December copper advanced 2.75 cents on volume of 49,240 contracts. Open interest increased by 2,735 contracts, which in relation to volume is approximately 100% above average. Although copper generated a short-term buy signal on August 23, and an intermediate term buy signal on September 7, we do not believe it is wise to be long at this juncture. The Chinese economy continues to weaken as does the world economy and although there are risks on the long side, speculators should not trade copper from the short side either.
December gold advanced $12.20 on volume of 197,931 contracts. Open interest declined by 187 contracts. Gold made a new high for the move at $1794.40, but was unable to hold the gains, however, it closed at the highest level ($1783.30) since the beginning of the move. We continue to advise that speculators stand aside and wait for a correction because the market is overbought. Additionally, the open interest decline on the advance, indicates that gold is running out of steam at the high end of its trading range.

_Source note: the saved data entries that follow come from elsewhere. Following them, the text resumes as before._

(** * hipsolver: shape, layout and dispatch layer of the ROCm solver bindings

    A shallow embedding of [jaxlib/hipsolver.py].  Every operation of the
    module ([trsm], [potrf], [getrf], [geqrf], [orgqr], [syevd], [gesvd])
    reads the shape of its operands from the XLA builder [c], asks the
    kernel provider ([_hipblas] / [_hipsolver]) for a workspace size and an
    opaque descriptor, and adds one custom-call instruction (followed by
    tuple projections and, for the economy SVD, slices) to the builder.

    Python integers are modelled by [Z], tuples of integers by [list Z],
    byte strings by [string].  The builder and the provider are the two
    effects of the module: they are threaded through a small state-and-error
    monad [M] whose state records, in order, every descriptor query made and
    every instruction added to the builder. *)

From Stdlib Require Import String ZArith List Bool Lia Permutation.
Import ListNotations.

#[local] Set Warnings "-register-all".
Local Open Scope Z_scope.

(** ** Element types (numpy dtypes) *)

Module np.

Inductive dtype : Set :=
| int8 | int32 | float16 | float32 | float64 | complex64 | complex128.

Definition dtype_eq_dec (x y : dtype) : {x = y} + {x <> y}.
Proof. decide equality. Defined.

Definition dtype_eqb (x y : dtype) : bool :=
  if dtype_eq_dec x y then true else false.

(** [np.finfo(dtype).dtype]: the floating-point type that carries the
    machine limits of [dtype].  [np.finfo] raises [ValueError] on a type
    that is not inexact, which is [None] here. *)
Definition finfo (d : dtype) : option dtype :=
  match d with
  | float16 => Some float16
  | float32 => Some float32
  | float64 => Some float64
  | complex64 => Some float32
  | complex128 => Some float64
  | int8 | int32 => None
  end.

End np.

(** ** Shapes with layout ([xla_client.Shape]) *)

Module _Shape.

Inductive Shape : Type :=
| array_shape (element_type : np.dtype) (dimensions : list Z)
              (minor_to_major : list Z)
| tuple_shape (shapes : list Shape).

(** [shape.dimensions()]: empty for a tuple shape. *)
Definition dimensions (s : Shape) : list Z :=
  match s with
  | array_shape _ dims _ => dims
  | tuple_shape _ => []
  end.

(** [shape.element_type()]: a tuple shape has no numpy element type. *)
Definition element_type (s : Shape) : option np.dtype :=
  match s with
  | array_shape dt _ _ => Some dt
  | tuple_shape _ => None
  end.

Definition minor_to_major (s : Shape) : list Z :=
  match s with
  | array_shape _ _ l => l
  | tuple_shape _ => []
  end.

End _Shape.

Definition Shape : Type := _Shape.Shape.

(** ** Python helpers used by the module *)

(** [functools.reduce(operator.mul, xs, 1)] *)
Definition _prod (xs : list Z) : Z := fold_left Z.mul xs 1.

(** [dims[-2:]] *)
Definition last_two (dims : list Z) : list Z :=
  skipn (length dims - 2)%nat dims.

(** [dims[:-2]] *)
Definition all_but_last_two (dims : list Z) : list Z :=
  firstn (length dims - 2)%nat dims.

(** [dims[:-1]] *)
Definition all_but_last (dims : list Z) : list Z :=
  firstn (length dims - 1)%nat dims.

(** [k-1, k-2, ..., 0] as Python integers. *)
Fixpoint countdown (k : nat) : list Z :=
  match k with
  | O => []
  | S k' => Z.of_nat k' :: countdown k'
  end.

(** [tuple(range(start, -1, -1))]: empty when [start] is negative. *)
Definition range_down (start : Z) : list Z := countdown (Z.to_nat (start + 1)).

Definition list_Z_eqb (xs ys : list Z) : bool :=
  if list_eq_dec Z.eq_dec xs ys then true else false.

(** ** Instructions of the XLA builder *)

Inductive CustomCallApiVersion : Set :=
| API_VERSION_ORIGINAL
| API_VERSION_STATUS_RETURNING.

(** Handles into the builder.  [Operand] is an instruction that was already
    in the builder when the operation was called; the three others are the
    instructions this module adds. *)
Inductive XlaOp : Type :=
| Operand (id : nat) (shape : Shape)
| CustomCall (call_target_name : string) (operands : list XlaOp)
             (shape_with_layout : Shape)
             (operand_shapes_with_layout : list Shape)
             (opaque : string) (api_version : CustomCallApiVersion)
| TupleElement (tuple : XlaOp) (index : nat)
| SliceOf (operand : XlaOp) (start_indices limit_indices strides : list Z).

December silver gained 37.5 cents on volume of 60,691 contracts. Open interest increased by 2,835 contracts, which in relation to volume is approximately 80% above average. Like gold, speculators should stand aside and wait for silver to correct. A correction of approximately $2.00 would be healthy.
The December euro closed 34 points higher on volume of 282,200 contracts. Open interest increased by 4742 contracts, which in relation to volume is approximately 30% less than average. The price and open interest action continues to trade in a congruent fashion, which is bullish for the euro. Stand aside.
S&P 500 E mini:
The S&P 500 E mini gained 2.75 points on volume of 1,904,025 contracts. Open interest declined by 12,992 contracts, which in relation to volume is 75% less than average. Long put protection is strongly advised.